Pick out the lines below that include the string "Open".

Stored data START

(** * legacy_to_techdocs: translation of legacy API-docs URLs

    A shallow embedding of the Python package [legacy_to_techdocs]
    (and of the single-file script [legacy_to_techdocs.py] it grew out of),
    together with the properties of its normalizer, its link matcher, its
    resolver and its batch driver.

    Conventions of the embedding:
    - a Python [str] is a [string]; a character is a code point below 256
      (ASCII and Latin-1), classified as Python's [re] and [str.lower]
      classify it;
    - [Optional[T]] is [option T];
    - a [dict] is an association list in insertion order ([next(...)] over
      [items()] depends on that order);
    - a call that may raise returns an [outcome]; the handler of
      [replace_urls] runs in a small state-and-exception monad whose state
      holds the [replacements] list and what was printed to stderr. *)

From Stdlib Require Import Strings.String Strings.Ascii Lists.List ZArith.ZArith
  Arith.PeanoNat Bool.Bool Sorting.Permutation micromega.Lia.
Import ListNotations.
Open Scope string_scope.
Open Scope bool_scope.
Open Scope nat_scope.

Set Implicit Arguments.

(** ** Characters *)

Module Char.

Definition code (c : ascii) : nat := nat_of_ascii c.

Definition between (lo hi : nat) (c : ascii) : bool :=
  (lo <=? code c) && (code c <=? hi).

Definition only (x c : ascii) : bool := Ascii.eqb c x.

Definition newline : ascii := "010"%char.

(** [a-z], [A-Z], [0-9] as literal ranges of a character set. *)
Definition lower_az : ascii -> bool := between 97 122.
Definition upper_az : ascii -> bool := between 65 90.
Definition digit09 : ascii -> bool := between 48 57.

(** [\w] of a [str] pattern: [str.isalnum()] or underscore. *)
Definition word (c : ascii) : bool :=
  digit09 c || upper_az c || only "_" c || lower_az c
  || only "170" c || between 178 179 c || only "181" c || between 185 186 c
  || between 188 190 c || between 192 214 c || between 216 246 c
  || between 248 255 c.

(** [\s] of a [str] pattern. *)
Definition space (c : ascii) : bool :=
  between 9 13 c || between 28 32 c || only "133" c || only "160" c.

(** [str.lower()] on one character. *)
Definition lower (c : ascii) : ascii :=
  if upper_az c || between 192 214 c || between 216 222 c
  then ascii_of_nat (code c + 32) else c.

End Char.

Stored data END

Task answer =
Open Scope string_scope.
Open Scope bool_scope.
Open Scope nat_scope.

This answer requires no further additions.